EXERCISE DATA →
(** X14. [Null] makes the point the origin, which [Valid] accepts whatever
    the curve's membership test says; its coordinates are two new
    integers, and no integer that existed is written. *)
Theorem Null_is_valid p w :
  exists p' w',
    Null p w = Ret p' w' /\
    load (pt_x p') w' = Ret 0 w' /\ load (pt_y p') w' = Ret 0 w' /\
    Valid p' w' = Ret true w' /\
    pt_x p' = Some (length (ints w)) /\ pt_y p' = Some (S (length (ints w))) /\
    ints w' = ints w ++ [0; 0].
Proof.
  set (n := length (ints w)).
  set (w' := NWorld (ints w ++ [0; 0]) (rnd w) (turns w)).
  set (p' := with_xy p (Some n) (Some (S n))).
  assert (L1 : load (pt_x p') w' = Ret 0 w').
  { apply load_run. cbn [ints w']. rewrite lookup_app_r by (fold n; lia).
    fold n. by rewrite Nat.sub_diag. }
  assert (L2 : load (pt_y p') w' = Ret 0 w').
  { apply load_run. cbn [ints w']. rewrite lookup_app_r by (fold n; lia).
    fold n. by replace (S n - n)%nat with 1%nat by lia. }
  exists p', w'. split.
  - unfold Null, bind, new_int, ret. cbn [ints rnd turns].
    rewrite length_app, <- app_assoc. cbn [length app]. fold n.
    by replace (n + 1)%nat with (S n) by lia.
  - split; [exact L1|]. split; [exact L2|]. split; [|done].
    rewrite (Valid_run _ _ 0 0 L1 L2). by rewrite orb_true_r.
Qed.

(** What [genPoint] does on an abscissa: one new integer for the
    ordinate, one random byte for its sign, and the point is set when the
    square of the ordinate is the right-hand side of the curve equation. *)
Lemma genPoint_run p lx xv w :
  ints w !! lx = Some xv -> cp_P (c_p (pt_c p)) <> 0 ->
  let P := cp_P (c_p (pt_c p)) in
  let y2 := big_Mod (xv * xv * xv - (Z.shiftl xv 1 + xv) + cp_B (c_p (pt_c p))) P in
  let y0 := c_sqrt (pt_c p) y2 in
  let y := if negb (Z.land (Z.lxor 0 (rnd w 0)) 128 =? 0) then P - y0 else y0 in
  genPoint p (Some lx) w =
    Ret (if big_Mod (y * y) P =? y2
         then (with_xy p (Some lx) (Some (length (ints w))), true)
         else (p, false))
        (NWorld (ints w ++ [y]) (fun i => rnd w (1 + i)%nat) (turns w)).
Proof.
  intros Hx HP P y2 y0 y. unfold genPoint.
  rewrite (bind_run _ _ _ _ _ (load_run lx w xv Hx)). fold P.
  destruct (Z.eqb_spec P 0) as [?|_]; [done|]. fold y2 y0.
  rewrite (bind_run _ _ _ _ _ (new_int_run y0 w)).
  unfold bind at 1. unfold XORKeyStream at 1. cbn [length seq map zip_with hd ints rnd turns].
  set (n := length (ints w)).
  set (flip := negb (Z.land (Z.lxor 0 (rnd w 0)) 128 =? 0)) in *.
  assert (Hlt : (n <? length (ints w ++ [y0]))%nat = true).
  { apply Nat.ltb_lt. rewrite length_app. cbn [length]. unfold n. lia. }
  assert (Hy0 : (ints w ++ [y0]) !! n = Some y0).
  { rewrite lookup_app_r by (unfold n; lia). unfold n. by rewrite Nat.sub_diag. }
  assert (Hins : forall v, <[n := v]> (ints w ++ [y0]) = ints w ++ [v]).
  { intros v. replace n with (length (ints w) + 0)%nat by (unfold n; lia).
    by rewrite insert_app_r. }
  assert (Hstep :
    (if flip
     then do yv <- load (Some n); store (Some n) (P - yv)
     else ret tt) (NWorld (ints w ++ [y0]) (fun i => rnd w (1 + i)%nat) (turns w))
    = Ret tt (NWorld (ints w ++ [y]) (fun i => rnd w (1 + i)%nat) (turns w))).
  { unfold y. destruct flip; [|done].
    unfold bind, load, store. cbn [ints rnd turns]. rewrite Hy0. cbn [ints rnd turns].
    by rewrite Hlt, Hins. }
  rewrite (bind_run _ _ _ _ _ Hstep).
  assert (Hy : load (Some n) (NWorld (ints w ++ [y]) (fun i => rnd w (1 + i)%nat) (turns w))
               = Ret y (NWorld (ints w ++ [y]) (fun i => rnd w (1 + i)%nat) (turns w))).
  { apply load_run. cbn [ints]. rewrite lookup_app_r by (unfold n; lia).
    unfold n. by rewrite Nat.sub_diag. }
  rewrite (bind_run _ _ _ _ _ Hy).
  by destruct (big_Mod (y * y) P =? y2).
Qed.

Lemma random_Bits_run bitlen w :
  exists b w', random_Bits bitlen w = Ret b w' /\
    length b = Z.to_nat (Z.quot (bitlen + 7) 8).
Proof.
  unfold random_Bits, bind, XORKeyStream.
  set (n := Z.to_nat (Z.quot (bitlen + 7) 8)).
  set (ks := zip_with Z.lxor (replicate n 0) (map (rnd w) (seq 0 (length (replicate n 0))))).
  assert (Hl : length ks = n).
  { unfold ks. rewrite length_zip_with, !length_replicate, length_map, length_seq. lia. }
  destruct (negb _); eexists _, _; (split; [reflexivity|]); [|done].
  destruct ks; [done|]. exact Hl.
Qed.
(** * The byte-buffer engine of unhexed (package buffer)

    A shallow embedding of the Go package [buffer]: the [Buffer] aggregate,
    its accessors, the three primitive edits, [ReplaceBytes], the undo/redo
    log, literal search, and the persistence calls.

    Conventions of the embedding.
    - [int] and [int64] are 64-bit: a value is a [Z], and every arithmetic
      site that can leave the range on some input is written with
      [add64]/[sub64].
    - A [[]byte] is a [list byte]; [nil] and the empty slice are both [[]].
      Go never holds a slice of more than [maxAlloc] elements; that bound
      is the predicate [fits].
    - A call runs in the monad [go]: it returns, or it stops with a run-time
      panic.  Loops that the source bounds by a comparison carry a budget
      and end in [Spin] when it is spent; the properties show that the
      budget each caller passes is never spent. *)

From Stdlib Require Import ZArith Strings.Byte Strings.Ascii.
From stdpp Require Import base decidable option numbers list strings vector.

#[local] Open Scope Z_scope.

(** ** The Go run time *)

Inductive runtime_error : Set :=
| IndexOutOfRange
| SliceBoundsOutOfRange
| MakesliceLenOutOfRange.

Inductive go (A : Type) : Type :=
| Ret (a : A)
| Panic (e : runtime_error)
| Spin.

Arguments Ret {A} a.
Arguments Panic {A} e.
Arguments Spin {A}.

TASK GOAL → Once you have read the records above, please copy them out exactly.

FINISHED EXERCISE →
(** X14. [Null] makes the point the origin, which [Valid] accepts whatever
    the curve's membership test says; its coordinates are two new
    integers, and no integer that existed is written. *)
Theorem Null_is_valid p w :
  exists p' w',
    Null p w = Ret p' w' /\
    load (pt_x p') w' = Ret 0 w' /\ load (pt_y p') w' = Ret 0 w' /\
    Valid p' w' = Ret true w' /\
    pt_x p' = Some (length (ints w)) /\ pt_y p' = Some (S (length (ints w))) /\
    ints w' = ints w ++ [0; 0].
Proof.
  set (n := length (ints w)).
  set (w' := NWorld (ints w ++ [0; 0]) (rnd w) (turns w)).
  set (p' := with_xy p (Some n) (Some (S n))).
  assert (L1 : load (pt_x p') w' = Ret 0 w').
  { apply load_run. cbn [ints w']. rewrite lookup_app_r by (fold n; lia).
    fold n. by rewrite Nat.sub_diag. }
  assert (L2 : load (pt_y p') w' = Ret 0 w').
  { apply load_run. cbn [ints w']. rewrite lookup_app_r by (fold n; lia).
    fold n. by replace (S n - n)%nat with 1%nat by lia. }
  exists p', w'. split.
  - unfold Null, bind, new_int, ret. cbn [ints rnd turns].
    rewrite length_app, <- app_assoc. cbn [length app]. fold n.
    by replace (n + 1)%nat with (S n) by lia.
  - split; [exact L1|]. split; [exact L2|]. split; [|done].
    rewrite (Valid_run _ _ 0 0 L1 L2). by rewrite orb_true_r.
Qed.

(** What [genPoint] does on an abscissa: one new integer for the
    ordinate, one random byte for its sign, and the point is set when the
    square of the ordinate is the right-hand side of the curve equation. *)
Lemma genPoint_run p lx xv w :
  ints w !! lx = Some xv -> cp_P (c_p (pt_c p)) <> 0 ->
  let P := cp_P (c_p (pt_c p)) in
  let y2 := big_Mod (xv * xv * xv - (Z.shiftl xv 1 + xv) + cp_B (c_p (pt_c p))) P in
  let y0 := c_sqrt (pt_c p) y2 in
  let y := if negb (Z.land (Z.lxor 0 (rnd w 0)) 128 =? 0) then P - y0 else y0 in
  genPoint p (Some lx) w =
    Ret (if big_Mod (y * y) P =? y2
         then (with_xy p (Some lx) (Some (length (ints w))), true)
         else (p, false))
        (NWorld (ints w ++ [y]) (fun i => rnd w (1 + i)%nat) (turns w)).
Proof.
  intros Hx HP P y2 y0 y. unfold genPoint.
  rewrite (bind_run _ _ _ _ _ (load_run lx w xv Hx)). fold P.
  destruct (Z.eqb_spec P 0) as [?|_]; [done|]. fold y2 y0.
  rewrite (bind_run _ _ _ _ _ (new_int_run y0 w)).
  unfold bind at 1. unfold XORKeyStream at 1. cbn [length seq map zip_with hd ints rnd turns].
  set (n := length (ints w)).
  set (flip := negb (Z.land (Z.lxor 0 (rnd w 0)) 128 =? 0)) in *.
  assert (Hlt : (n <? length (ints w ++ [y0]))%nat = true).
  { apply Nat.ltb_lt. rewrite length_app. cbn [length]. unfold n. lia. }
  assert (Hy0 : (ints w ++ [y0]) !! n = Some y0).
  { rewrite lookup_app_r by (unfold n; lia). unfold n. by rewrite Nat.sub_diag. }
  assert (Hins : forall v, <[n := v]> (ints w ++ [y0]) = ints w ++ [v]).
  { intros v. replace n with (length (ints w) + 0)%nat by (unfold n; lia).
    by rewrite insert_app_r. }
  assert (Hstep :
    (if flip
     then do yv <- load (Some n); store (Some n) (P - yv)
     else ret tt) (NWorld (ints w ++ [y0]) (fun i => rnd w (1 + i)%nat) (turns w))
    = Ret tt (NWorld (ints w ++ [y]) (fun i => rnd w (1 + i)%nat) (turns w))).
  { unfold y. destruct flip; [|done].
    unfold bind, load, store. cbn [ints rnd turns]. rewrite Hy0. cbn [ints rnd turns].
    by rewrite Hlt, Hins. }
  rewrite (bind_run _ _ _ _ _ Hstep).
  assert (Hy : load (Some n) (NWorld (ints w ++ [y]) (fun i => rnd w (1 + i)%nat) (turns w))
               = Ret y (NWorld (ints w ++ [y]) (fun i => rnd w (1 + i)%nat) (turns w))).
  { apply load_run. cbn [ints]. rewrite lookup_app_r by (unfold n; lia).
    unfold n. by rewrite Nat.sub_diag. }
  rewrite (bind_run _ _ _ _ _ Hy).
  by destruct (big_Mod (y * y) P =? y2).
Qed.

Lemma random_Bits_run bitlen w :
  exists b w', random_Bits bitlen w = Ret b w' /\
    length b = Z.to_nat (Z.quot (bitlen + 7) 8).
Proof.
  unfold random_Bits, bind, XORKeyStream.
  set (n := Z.to_nat (Z.quot (bitlen + 7) 8)).
  set (ks := zip_with Z.lxor (replicate n 0) (map (rnd w) (seq 0 (length (replicate n 0))))).
  assert (Hl : length ks = n).
  { unfold ks. rewrite length_zip_with, !length_replicate, length_map, length_seq. lia. }
  destruct (negb _); eexists _, _; (split; [reflexivity|]); [|done].
  destruct ks; [done|]. exact Hl.
Qed.
(** * The byte-buffer engine of unhexed (package buffer)

    A shallow embedding of the Go package [buffer]: the [Buffer] aggregate,
    its accessors, the three primitive edits, [ReplaceBytes], the undo/redo
    log, literal search, and the persistence calls.

    Conventions of the embedding.
    - [int] and [int64] are 64-bit: a value is a [Z], and every arithmetic
      site that can leave the range on some input is written with
      [add64]/[sub64].
    - A [[]byte] is a [list byte]; [nil] and the empty slice are both [[]].
      Go never holds a slice of more than [maxAlloc] elements; that bound
      is the predicate [fits].
    - A call runs in the monad [go]: it returns, or it stops with a run-time
      panic.  Loops that the source bounds by a comparison carry a budget
      and end in [Spin] when it is spent; the properties show that the
      budget each caller passes is never spent. *)

From Stdlib Require Import ZArith Strings.Byte Strings.Ascii.
From stdpp Require Import base decidable option numbers list strings vector.

#[local] Open Scope Z_scope.

(** ** The Go run time *)

Inductive runtime_error : Set :=
| IndexOutOfRange
| SliceBoundsOutOfRange
| MakesliceLenOutOfRange.

Inductive go (A : Type) : Type :=
| Ret (a : A)
| Panic (e : runtime_error)
| Spin.

Arguments Ret {A} a.
Arguments Panic {A} e.
Arguments Spin {A}.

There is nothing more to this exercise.